Un espace novateur en milieu rural
Benoit Rougelot, novembre 2019
Topophile — l’ami·e des lieux est la revue des espaces heureux. Elle interroge écologiquement notre rapport au monde, aux espaces et aux lieux, aux environnements bâtis et naturels, elle questionne nos manières de bâtir, d’habiter et de penser afin de demeurer pleinement et justement sur la Terre. Dans cet article, Benoît Rougelot, architecte, nous présente sa conception d’un « espace novateur en milieu rural », un équipement collectif et multifonctionnel de 600 m² au cœur du village rural de Brangues en Isère.
Intentions et attentions
Face aux situations de crise que traverse aujourd’hui notre société, il devient urgent de travailler ensemble pour redonner du sens à la vie de nos territoires et de ses habitants. Activités économiques innovantes, solidarité sociale, préoccupations environnementales et gouvernance partagée sont les piliers sur lesquels nous devons nous appuyer pour co-construire nos actions. Telle est le cadre de l’action portée par la commune de Brangues qui a abouti à la création d’un Espace Novateur en milieu Rural.
Il s’agit d’un équipement public multifonctionnel comportant une école maternelle, sa cour protégée, une école élémentaire, sa cour qui est aussi un jardin public, la bibliothèque de l’école qui est aussi la médiathèque du village, une ludothèque qui est aussi le cyber-café, un local pour les jardiniers qui s’occupent du potager partagé jouxtant le jardin communal. En somme, un concentré d’usages qui permettent les rencontres et l’animation d’une petite commune.
Réalisations
Le projet s’adapte à la topographie du site. Au pied d’un coteau, le bâtiment en R+2 accueille une médiathèque et une ludothèque au rdc qui, ouvertes au public, fonctionnent au-delà des horaires scolaires. L’école élémentaire au premier étage s’ouvre sur le jardin en pente et l’école maternelle au deuxième étage est accessible via une passerelle en bois qui la relie à sa cour qui surplombe le site. Le dénivelé naturel du terrain autorise des accès distincts à chaque étage et à chaque programme.

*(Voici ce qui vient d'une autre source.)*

(** The task executor [dexter.agent.Agent], an external collaborator
    used through its interface: given [max_steps], [max_steps_per_task] and the
    query, the calls it makes on its logger and what construction and
    [run] end with. *)
Variable Agent : Z -> Z -> string -> list EventLogger.call * outcome string.

Variable json_loads : string -> option json.

(** The arguments the executor is constructed with. *)
Definition agent_args (request : RunRequest) : Z * Z :=
  (int_or (max_steps request) 20, int_or (max_steps_per_task request) 5).

(** [worker]: what it does to the session, in order, and how it
    ends. *)
Definition worker (request : RunRequest) : outcome unit * list session_op :=
  let emit (payload : dict) (ops : list session_op) := ops ++ [Emit payload] in
  let '(calls, result) :=
    Agent (fst (agent_args request)) (snd (agent_args request)) (query request) in
  let st := EventLogger.run_calls emit json_loads calls (EventLogger.State [] []) in
  let ops :=
    match result with
    | Returns answer =>
        emit [("type", JStr "done"); ("answer", JStr answer)] (EventLogger.world st)
    | Raises exc =>
        emit [("type", JStr "error"); ("message", JStr (exc_str exc))]
             (EventLogger.world st)
    end in
  (Returns tt, ops ++ [SetFinished]).

(** [run_agent]: [run_id] is the fresh [str(uuid4())].  The worker is
    handed to the executor pool and the response returns at once. *)
Definition run_agent (run_id : string) (σ : DexterServer) : nat * DexterServer :=
  let r := allocated σ in
  (r, {| sessions := <[run_id := r]> (sessions σ);
         objects := <[r := new_session]> (objects σ);
         allocated := S r |}).

Definition run_worker (request : RunRequest) (r : nat) (σ : DexterServer)
    : outcome unit * DexterServer :=
  let '(res, ops) := worker request in
  (res, on_session r (apply_ops ops) σ).

End Run.

(** *** [stream_events] *)

Inductive response :=
| HTTPException (status_code : Z) (detail : string)
| EventSourceResponse (run_id : string) (session : nat).

Definition stream_events (run_id : string) (σ : DexterServer) : response :=
  match sessions σ !! run_id with
  | None => HTTPException 404 "Run not found"
  | Some session => EventSourceResponse run_id session
  end.

(** What [event_generator] does, in order. *)
Inductive gen_action :=
| Yield (event : frame)
| Pop (run_id : string).

(** [event_generator]: the frames of [session.stream()] are passed on;
    the statement behind the loop is reached when the loop ends, that
    is when the stream stops by itself. *)
Definition event_generator (run_id : string) (session : nat) (demand : option nat)
    (σ : DexterServer) : list gen_action * DexterServer * exit :=
  let '(frs, s', ex) := stream demand (objects σ session) in
  let σ1 := on_session session (fun _ => s') σ in
  match ex with
  | Stopped => (map Yield frs ++ [Pop run_id], sessions_pop run_id σ1, Stopped)
  | _ => (map Yield frs, σ1, ex)
  end.

(** *** Vocabulary of the properties *)

(** The frame of an event. *)
Definition frame_of (payload : dict) : frame := Frame (dumps false (JDict payload)).

(** An event of type [done] or [error]. *)
Definition terminal (payload : dict) : bool :=
  match is_terminal payload with
  | Returns b => b
  | Raises _ => false
  end.

(** The events a run of the stream takes from the queue. *)
Definition yielded (demand : option nat) (s : AgentSession) : list dict :=
  take (length (fst (fst (stream demand s)))) (queue s).

(** The arguments of the executor as the specification words them: the
    defaults stand in only for values that were not supplied. *)
Definition agent_args_as_stated (request : RunRequest) : Z * Z :=
  (default 20%Z (max_steps request), default 5%Z (max_steps_per_task request)).

(** The frames among the actions of a generator. *)
Definition frames_of (actions : list gen_action) : list frame :=
  omap (fun a => match a with Yield f => Some f | Pop _ => None end) actions.

Abbreviation non_terminal := (fun p : dict => is_terminal p = Returns false).

(** What a run of the loop has taken from the queue, by the way it
    ends. *)
Definition shape (demand : option nat) (evs rest : list dict) (ex : exit) : Prop :=
  match ex with
  | Stopped =>
      exists pre t, evs = pre ++ [t] /\ Forall non_terminal pre
                    /\ is_terminal t = Returns true
  | Failed e =>
      exists pre t, evs = pre ++ [t] /\ Forall non_terminal pre
                    /\ is_terminal t = Raises e
  | Waiting => Forall non_terminal evs /\ rest = []
  | Cancelled =>
      demand = Some (length evs)
      /\ exists pre, Forall non_terminal pre /\ (evs = pre \/ exists t, evs = pre ++ [t])
  end.

(** The event a worker ends with. *)
Definition terminal_event (result : outcome string) : dict :=
  match result with
  | Returns answer => [("type", JStr "done"); ("answer", JStr answer)]
  | Raises exc => [("type", JStr "error"); ("message", JStr (exc_str exc))]
  end.

End Server.

(** ** Sample data

    Environments, providers and failures that the properties below are
    tried on. *)

Module Samples.
Import Model Json Server EventLogger.
Definition env_of (key value : string) : gmap string string := {[ key := value ]}.
Definition provider (script : list (outcome string))
    : @chain string string -> string -> nat -> outcome string :=
  fun _ _ i => default (Returns "late") (script !! i).
Definition timeout : pyexc := Exc APIConnectionError "Connection error.".
Definition refused : pyexc := Exc (OtherException "AuthenticationError") "401".
Definition quoted (s : string) : string :=
  String Json.quote (s +:+ String Json.quote EmptyString).

(** A stand-in for [repr(float(text))], for texts in which no number has
    a fraction or an exponent. *)
Definition no_float (text : string) : string := text.

(** A block that ends normally and one that fails. *)
Definition passes {W} (st : EventLogger.state W) : outcome unit * EventLogger.state W :=
  (Returns tt, st).

Definition fails {W} (exc : pyexc) (st : EventLogger.state W)
    : outcome unit * EventLogger.state W :=
  (Raises exc, st).

Definition log_event (msg : string) : dict := [("type", JStr "log"); ("message", JStr msg)].
Definition done_event (answer : string) : dict :=
  [("type", JStr "done"); ("answer", JStr answer)].

(** An event with text beyond ASCII. *)
Definition accented : dict := [("type", JStr "log"); ("message", JStr "café ✓")].

Definition session_of (q : list dict) : AgentSession :=
  {| queue := q; finished := false; error := None |}.

(** An executor that reports a plan and a tool run and answers, and one
    that fails after the plan. *)
Definition planner (max_steps max_steps_per_task : Z) (query : string)
    : list call * outcome string :=
  ([Header "Plan"; ToolRun "search" "null"], Returns "42").

Definition broken (max_steps max_steps_per_task : Z) (query : string)
    : list call * outcome string :=
  ([Header "Plan"], Raises refused).

Definition ask (query : string) : RunRequest :=
  {| query := query; max_steps := None; max_steps_per_task := None |}.

Definition empty_server : DexterServer :=
  {| sessions := ∅; objects := fun _ => new_session; allocated := 0 |}.

(** A server with one run, [run-1], whose worker is through. *)
Definition served : DexterServer :=
  let '(r, σ) := run_agent "run-1" empty_server in
  snd (run_worker planner (loads no_float) (ask "6 x 7?") r σ).

End Samples.

(** ** Further vocabulary and sample data *)

Module LoggerTerms.
Import Json EventLogger.

(** The types of the events the logger has methods for. *)
Definition logger_types : list string :=
  ["log"; "header"; "user_query"; "task_list"; "task_start"; "task_done";
   "tool_run"; "warning"; "answer"; "progress"].

(** The body of the comprehension in [log_task_list]:
    [{**task, "done": bool(task.get("done", False))}]. *)
Definition normalize (task : dict) : dict :=
  set "done" (JBool (truthy (default (JBool false) (get "done" task)))) task.

(** The messages given to [_log] by a call, the calls inside a
    [progress] block included, in order. *)
Fixpoint messages (c : call) : list string :=
  match c with
  | Log msg => [msg]
  | Progress _ _ body _ => flat_map messages body
  | _ => []
  end.

(** The message of an event of type [log]. *)
Definition log_message (payload : dict) : option string :=
  match get "type" payload, get "message" payload with
  | Some (JStr "log"), Some (JStr msg) => Some msg
  | _, _ => None
  end.

(** An event of type [progress] with the given status. *)
Definition has_status (status : string) (payload : dict) : bool :=
  match get "type" payload, get "status" payload with
  | Some (JStr t), Some (JStr s) => String.eqb t "progress" && String.eqb s status
  | _, _ => false
  end.


End LoggerTerms.

Module ServerTerms.
Import Json Server.

(** The registry is sound: its references are in use, and no two run
    ids refer to the same session object. *)
Definition sound (σ : DexterServer) : Prop :=
  (forall run_id r, sessions σ !! run_id = Some r -> (r < allocated σ)%nat)
  /\ (forall id1 id2 r,
         sessions σ !! id1 = Some r -> sessions σ !! id2 = Some r -> id1 = id2).

(** A text without control characters, line breaks among them. *)
Definition one_line (s : string) : bool :=
  forallb (fun c => (32 <=? N_of_ascii c)%N) (Str.to_bytes s).

(** A value whose floats are spelled without control characters, as
    [repr] spells them. *)
Fixpoint plain_floats (v : json) : bool :=
  match v with
  | JFloat r => one_line (floatstr r)
  | JList l => forallb plain_floats l
  | JDict d => forallb (fun kv => plain_floats (snd kv)) d
  | _ => true
  end.

End ServerTerms.

(** ** event_logger.py with a callback that can raise

    [EventLogger] above takes its callback for one that returns.  Here
    the callback may raise: what it has done to the world stays done,
    and its exception leaves the method that called it.  In [progress]
    the [start] event is emitted before the [try] and the [complete]
    event inside it, so an exception of the callback at [complete] is
    handled like one of the block.  As in [EventLogger], the exceptions
    are instances of [Exception]. *)

Module FallibleLogger.
Import Json EventLogger.

Section Methods.
Context {W : Type}.

(** [self.emit]: how the call ends, and the world it leaves. *)
Variable emit : EventPayload -> W -> outcome unit * W.

Definition do_emit (payload : EventPayload) (st : state W) : outcome unit * state W :=
  let '(res, w) := emit payload (world st) in (res, State (log st) w).

(** [_log]: the message is appended before the callback is called. *)
Definition _log (msg : string) (st : state W) : outcome unit * state W :=
  do_emit [("type", JStr "log"); ("message", JStr msg)]
          (State (log st ++ [msg]) (world st)).

(** [with self.progress(message, success_message): body].  An exception
    that the callback raises in the [except] clause replaces the one
    that is handled there. *)
Definition progress (message success_message : string)
    (body : state W -> outcome unit * state W) (st : state W)
    : outcome unit * state W :=
  let except_ (exc : pyexc) (st2 : state W) :=
    match do_emit [("type", JStr "progress"); ("status", JStr "error");
                   ("message", JStr (message +:+ " failed: " +:+ exc_str exc))] st2 with
    | (Returns _, st3) => (Raises exc, st3)
    | (Raises exc', st3) => (Raises exc', st3)
    end in
  match do_emit [("type", JStr "progress"); ("status", JStr "start");
                 ("message", JStr message)] st with
  | (Raises exc, st1) => (Raises exc, st1)
  | (Returns _, st1) =>
      match body st1 with
      | (Returns _, st2) =>
          match do_emit [("type", JStr "progress"); ("status", JStr "complete");
                         ("message", JStr (completed message success_message))] st2 with
          | (Returns _, st3) => (Returns tt, st3)
          | (Raises exc, st3) => except_ exc st3
          end
      | (Raises exc, st2) => except_ exc st2
      end
  end.

End Methods.

End FallibleLogger.

Module MoreSamples.
Import Model Json Server EventLogger Samples.

(** A text of two lines. *)
Definition two_lines : string := "one" +:+ String (ascii_of_N 10) "two".

(** A task that is done in its own words, and one that does not say. *)
Definition told : dict :=
  [("id", JInt 1); ("done", JStr "yes"); ("description", JStr "plan")].

Definition untold : dict := [("id", JInt 2)].

(** An event whose type is a list. *)
Definition odd_event : dict := [("type", JList [JStr "done"])].

(** A callback that keeps what it is given and raises on the [progress]
    events of one status. *)
Definition refusing (status : string) (payload : dict) (w : list dict)
    : outcome unit * list dict :=
  (if LoggerTerms.has_status status payload then Raises refused else Returns tt,
   w ++ [payload]).

(** A server with a second run, [run-2], registered behind [run-1]. *)
Definition two_runs : DexterServer := snd (run_agent "run-2" served).

End MoreSamples.

(** * Properties *)

(** ** Python strings *)

Module StrFacts.
Import Str.
Local Open Scope N_scope.

Lemma of_to_bytes s : of_bytes (to_bytes s) = s.
Proof. apply string_of_list_ascii_of_string. Qed.

Lemma to_of_bytes l : to_bytes (of_bytes l) = l.
Proof. apply list_ascii_of_string_of_list_ascii. Qed.

Lemma to_bytes_app s t : to_bytes (s +:+ t) = to_bytes s ++ to_bytes t.
Proof. induction s as [|c s IH]; simpl; [done | by rewrite <- IH]. Qed.

Lemma of_bytes_app l k : of_bytes (l ++ k) = of_bytes l +:+ of_bytes k.
Proof. induction l as [|c l IH]; simpl; [done | by rewrite IH]. Qed.

Lemma forallb_rev_eq {A} (f : A -> bool) l : forallb f (rev l) = forallb f l.
Proof.
  induction l as [|a l IH]; simpl; [done|].
  rewrite forallb_app, IH. simpl. by rewrite andb_true_r, andb_comm.
Qed.

Section DropSpaces.
Variable sp1 : ascii -> bool.
Variable sp2 : ascii -> ascii -> bool.
Variable sp3 : ascii -> ascii -> ascii -> bool.
Definition proxy (this : Nango) (config0 : ProxyConfiguration) : Res Request :=
  let config := with_ids this config0 in
  match validateProxyConfiguration config with
  | Some message => Error message
  | None =>
      let url := String.append (serverUrl this) (String.append "/proxy/" (endpoint config)) in
      let opts := proxy_options this config in
      let m := toUpperCase <$> method config in
      if bool_decide (m = Some "POST") then
        Ok {| verb := POST; url := url; body := data config; options := opts |}
      else if bool_decide (m = Some "PATCH") then
        Ok {| verb := PATCH; url := url; body := data config; options := opts |}
      else if bool_decide (m = Some "PUT") then
        Ok {| verb := PUT; url := url; body := data config; options := opts |}
      else if bool_decide (m = Some "DELETE") then
        Ok {| verb := DELETE; url := url; body := None; options := opts |}
      else
        Ok {| verb := GET; url := url; body := None; options := opts |}
  end.

(** [{ ...config, method: m }]. *)
Definition with_method (config : ProxyConfiguration) (m : string) : ProxyConfiguration :=
  {| endpoint := endpoint config;
     cfg_providerConfigKey := cfg_providerConfigKey config;
     cfg_connectionId := cfg_connectionId config;
     method := Some m; headers := headers config; params := params config;
     paramsSerializer := paramsSerializer config; data := data config;
     retries := retries config; baseUrlOverride := baseUrlOverride config |}.
(** ** The merged list, whatever the keys *)

Lemma mem_filter (f : string -> bool) p l :
  mem p (filter f l) = mem p l && f p.
Proof.
  apply eq_true_iff_eq. rewrite andb_true_iff, !mem_In, filter_In. tauto.
Qed.

Section FoldSetAny.
Context {A V : Type} (key : A -> string) (val : A -> V).

Lemma fold_upsert_keys_any (l : list A) : forall o : JsObject.t V,
  map fst (fold_left (upsert key val) l o) =
  map fst o
  ++ dedup (filter (fun p => negb (mem p (map fst o))
                             && negb (String.eqb p "__proto__"))
                   (map key l)).
Proof.
  induction l as [|a r IH]; intros o; simpl.
  - now rewrite app_nil_r.
  - rewrite IH.
    assert (Hs : map fst (upsert key val o a) =
                 if String.eqb (key a) "__proto__" || JsObject.has (key a) o
                 then map fst o else map fst o ++ [key a])
      by (unfold upsert; apply set_keys).
    rewrite Hs, <- has_mem.
    destruct (String.eqb (key a) "__proto__") eqn:Hp; simpl.
    { now rewrite andb_false_r. }
    destruct (JsObject.has (key a) o) eqn:H; simpl; [reflexivity|].
    rewrite <- app_assoc. simpl. do 2 f_equal.
    rewrite filter_dedup, filter_both. f_equal.
    apply filter_ext. intros p.
    rewrite mem_app. simpl. rewrite orb_false_r, negb_orb.
    destruct (negb (mem p (map fst o))), (String.eqb p "__proto__"),
             (String.eqb p (key a)); reflexivity.
Qed.
(** [find_from] answers [-1] only when [sub] starts nowhere, and otherwise
    a place where it starts. *)
Lemma find_from_spec (sub data : bytes) (i : Z) :
  0 <= i ->
  (find_from sub data i = -1 ->
   forall k : nat, firstn (List.length sub) (skipn k data) <> sub)
  /\ (find_from sub data i <> -1 ->
      i <= find_from sub data i
      /\ firstn (List.length sub)
           (skipn (Z.to_nat (find_from sub data i - i)) data) = sub).
Proof.
  revert i. induction data as [|x data IH]; intros i Hi.
  - cbn [find_from].
    destruct (bytes_eqb sub (firstn (List.length sub) [])) eqn:E.
    + split; [lia|]. intros _. split; [lia|].
      apply bytes_eqb_eq in E. rewrite Z.sub_diag. symmetry. exact E.
    + split; [|congruence]. intros _ k. rewrite skipn_nil.
      intros H. rewrite H, bytes_eqb_refl in E. discriminate.
  - cbn [find_from].
    destruct (bytes_eqb sub (firstn (List.length sub) (x :: data))) eqn:E.
    + split; [lia|]. intros _. split; [lia|].
      apply bytes_eqb_eq in E. rewrite Z.sub_diag. symmetry. exact E.
    + destruct (IH (i + 1) ltac:(lia)) as [IH1 IH2]. split.
      * intros H [|k].
        -- intros H'. cbn [skipn] in H'. rewrite H', bytes_eqb_refl in E.
           discriminate.
        -- cbn [skipn]. apply IH1. exact H.
      * intros H. destruct (IH2 H) as [Hle Hf]. split; [lia|].
        replace (Z.to_nat (find_from sub data (i + 1) - i))
          with (S (Z.to_nat (find_from sub data (i + 1) - (i + 1)))) by lia.
        exact Hf.
Qed.

Ltac container_fields :=
  unfold same_container;
  cbn [StreamingTextureId TextureId StreamingTexture Texture_ OriginalFileData
       StreamingId CompressedPayload DecompressedPayload
       set_CompressedPayload set_DecompressedPayload];
  repeat apply conj; congruence.

(** An offset of the prioritised list that does not qualify is passed
    over. *)
Lemma scan_offsets_skip zstd (Offset : Z) (rest : list Z) (s : SCTX) :
  (Offset <? len (OriginalFileData s) - 4)
  && bytes_eqb (slice Offset (Offset + 4) (OriginalFileData s)) ZstdMagic
  = false ->
  scan_offsets zstd (Offset :: rest) s = scan_offsets zstd rest s.
Proof.
  intros H. cbn [scan_offsets]. run_monad.
  destruct (Offset <? len (OriginalFileData s) - 4);
    [cbn [andb] in H; rewrite H|];
    destruct (scan_offsets zstd rest s) as [[e|b] s' l]; reflexivity.
Qed.
Lemma placeholder_digits_negative T s :
  plain s = true -> get 0 s = Some "-"%char ->
  placeholder_digits (T +:+ "[" +:+ s +:+ "]") = None.
Proof.
  intros Hs Hminus. induction T as [|c T IH].
  - change ("" +:+ "[" +:+ s +:+ "]") with (String "[" (s +:+ "]")).
    cbn [placeholder_digits]. destruct (get_0_inv _ _ Hminus) as [r ->].
    rewrite append_cons. cbn [match_digits_ket]. change (is_digit "-") with false.
    cbn [andb]. change (Ascii.eqb "[" "010") with false. cbn iota.
    rewrite <- append_cons. by apply placeholder_digits_plain.
  - rewrite append_cons. cbn [placeholder_digits].
    change ("[" +:+ s +:+ "]") with (String "[" (s +:+ "]")).
    rewrite match_digits_ket_bra, andb_false_r.
    destruct (Ascii.eqb c "010"); auto.
Qed.

Lemma ParseUint_loop_digits s n :
  all_digits s = true -> (ParseUint_loop s n).2 <> Some ErrSyntax.
Proof.
  revert n. induction s as [|c s IH]; intros n; cbn [all_digits ParseUint_loop]; [done |].
  rewrite andb_true_iff. intros [-> Hs].
  destruct (_ <=? n); [done |]. cbv zeta. destruct (_ || _); [done |]. by apply IH.
Qed.

(** On a string of digits [Atoi] returns a number of [0 .. MaxInt64],
    whether it fails or not. *)
Lemma Atoi_digits_range s :
  all_digits s = true -> s <> "" -> 0 <= (Atoi s).1 < 2 ^ 63.
Proof.
  intros Hd Hne. destruct (all_digits_cons s Hd Hne) as (c & r & -> & Hc).
  destruct (is_digit_not_sign c Hc) as [Hm Hp].
  unfold Atoi, ParseInt. rewrite Hm, Hp. cbn [orb negb andb]. unfold ParseUint.
  pose proof (ParseUint_loop_nonneg (String c r) 0 (Z.le_refl 0)) as Hnn.
  pose proof (ParseUint_loop_digits (String c r) 0 Hd) as Hsyn.
  destruct (ParseUint_loop (String c r) 0) as [un [[] |]]; cbn [fst snd] in *; try done.
  - destruct (Z.leb_spec (2 ^ 63) un); cbn [fst]; lia.
  - destruct (Z.leb_spec (2 ^ 63) un); cbn [fst]; lia.
Qed.

Lemma Itoa_nonneg_digits n : 0 <= n -> all_digits (Itoa n) = true.
Proof.
  intros Hn. unfold Itoa. destruct n as [|p|p]; [done | | lia].
  cbn [Z.to_int NilZero.string_of_int].
  rewrite string_of_uint_nonnil by apply Unsigned.to_uint_nonnil.
  apply string_of_uint_digits.
Qed.

Lemma Itoa_negative_minus n : n < 0 -> get 0 (Itoa n) = Some "-"%char.
Proof. intros Hn. unfold Itoa. destruct n as [|p|p]; [lia | lia | done]. Qed.
End placeholder_num.
(** *** C3: subtracting within the debt *)

Lemma subtract_DB (w : World) (chatID : Z) (text : string) (amount : float) :
  userState w chatID = StateSubtractingFromDebt ->
  parseAmount' text = Some amount ->
  PrimFloat.ltb (Amount (selectedDebt w chatID)) amount = false ->
  let w' := handleMessage' chatID text w in
  DB w' = subtracted (DB w) (selectedDebt w chatID)
            (PrimFloat.sub (Amount (selectedDebt w chatID)) amount) /\
  userState w' chatID = StateIdle.
Proof.
  intros Hstate Hparse Hgt w'. subst w'.
  unfold handleMessage. rewrite Hstate, Hparse, Hgt.
  unfold subtracted.
  destruct (updateDebtAmount _ _ _) as [d [err|]].
  - rewrite userState_clear. split; reflexivity.
  - rewrite userState_clear.
    change (DB (clearUserState ?c ?v)) with (DB v).
    rewrite showDebtorDetails_DB.
    destruct (PrimFloat.eqb _ 0); split; reflexivity.
Qed.

Lemma forallb_update (p : Debt -> bool) (id : Z) (f : Debt -> Debt)
      (l : list Debt) :
  (forall r, p (f r) = true) -> forallb p l = true ->
  forallb p (map (fun r => if Debt_ID r =? id then f r else r) l) = true.
Proof.
  intros Hf. induction l as [|r l IH]; simpl; [reflexivity|].
  intros [Hr Hl]%andb_true_iff. rewrite (IH Hl), andb_true_r.
  destruct (Debt_ID r =? id); [apply Hf | exact Hr].
Qed.

(** Rows other than the closed one, and their amounts, pass through
    update and delete of the row [id]. *)
Lemma forallb_update_delete (p : Debt -> bool) (id : Z) (f : Debt -> Debt)
      (l : list Debt) :
  (forall r, Debt_ID (f r) = Debt_ID r) -> forallb p l = true ->
  forallb p (List.filter (fun r => negb (Debt_ID r =? id))
               (map (fun r => if Debt_ID r =? id then f r else r) l)) = true.
Proof.
  intros Hf. induction l as [|r l IH]; simpl; [reflexivity|].
  intros [Hr Hl]%andb_true_iff.
  destruct (Debt_ID r =? id) eqn:E; simpl.
  - rewrite Hf, E. simpl. auto.
  - rewrite E. simpl. rewrite Hr. auto.
Qed.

Malheureusement, le budget restreint de la commune, n’a pas permis de réaménager les abords de l’école. Néanmoins, les deux cours existantes, ainsi que le jardin public offrent des espaces de jeux. La prairie fleurie de la toiture végétalisée permet également de renforcer les espaces de biodiversité.
Utiliser de la botte de paille en milieu rural est plus qu’une évidence : cela devrait être obligatoire. Le patrimoine construit du village de Brangues est majoritairement de l’habitation en pisé. Il eut été indécent de ne pas rendre hommage à cette formidable technique constructive qui possède de nombreux atouts (esthétique, visibilité du labeur, régulation hygroscopique, inertie, impact écologique..).
Un noyau central en béton de ciment contrevente des dalles bois entre lesquelles des murs à ossatures bois remplis de bottes de paille viennent créer un écrin, bardé de bois à l’extérieur et capitonné de terre à l’intérieur. L’enduit terre – qui ne demande qu’à être caressé – participe au confort thermique du bâtiment (inertie, frein vapeur, régulation de l’hygrométrie). De même la façade sud en pisé non porteur – le chantier devait se dérouler en 9 mois tout compris, le squelette bois a été monté avant les trumeaux en pisé, il ne s’appuie donc pas sur celui-ci – et non isolé, pour profiter de son inertie thermique et joue le rôle de mur régulateur hygroscopique et thermique et montre sans voile, par ses couches successives, de terre damée le labeur de l’artisan.
La recherche de résilience sur les éléments techniques nous a fait bannir les commandes électriques pour les stores et préférer une ventilation naturelle pour les salles de classe. En façade, des ventelles à servo-moteur 12 V s’ouvrent et se ferment en fonction du taux de CO2 mesuré par des capteurs, tandis qu’au cœur du bâtiment des conduits toute hauteur créent un tirage naturel. Une chaudière biomasse, alimentée par le bois issu de l’élagage des haies communales, permet de répondre aux besoins de chauffage tout en contribuant à un bilan en énergie primaire relativement faible.
Améliorations
Nous avons donc conçu et construit un bâtiment comportant du Bois, de la Terre et de la Paille – bref du BTP – dont nous révélons la matérialité. Nous aurions souhaité être en circuit court pour ces matériaux et nous approvisionner sur le territoire de la commune. Or le charpentier avait sa propre filière locale d’approvisionnement. La terre d’excavation du site composée essentiellement de remblai était peu propice aux enduits ou au pisé, et aucun chantier de terrassement d’envergure suffisante ne se déroulait au même moment dans la commune. L’entreprise de VRD locale a néanmoins pu nous fournir de la terre à 80 km du chantier. Et l’agriculteur de la commune n’était pas équipé pour nous fournir des bottes de paille de la bonne densité.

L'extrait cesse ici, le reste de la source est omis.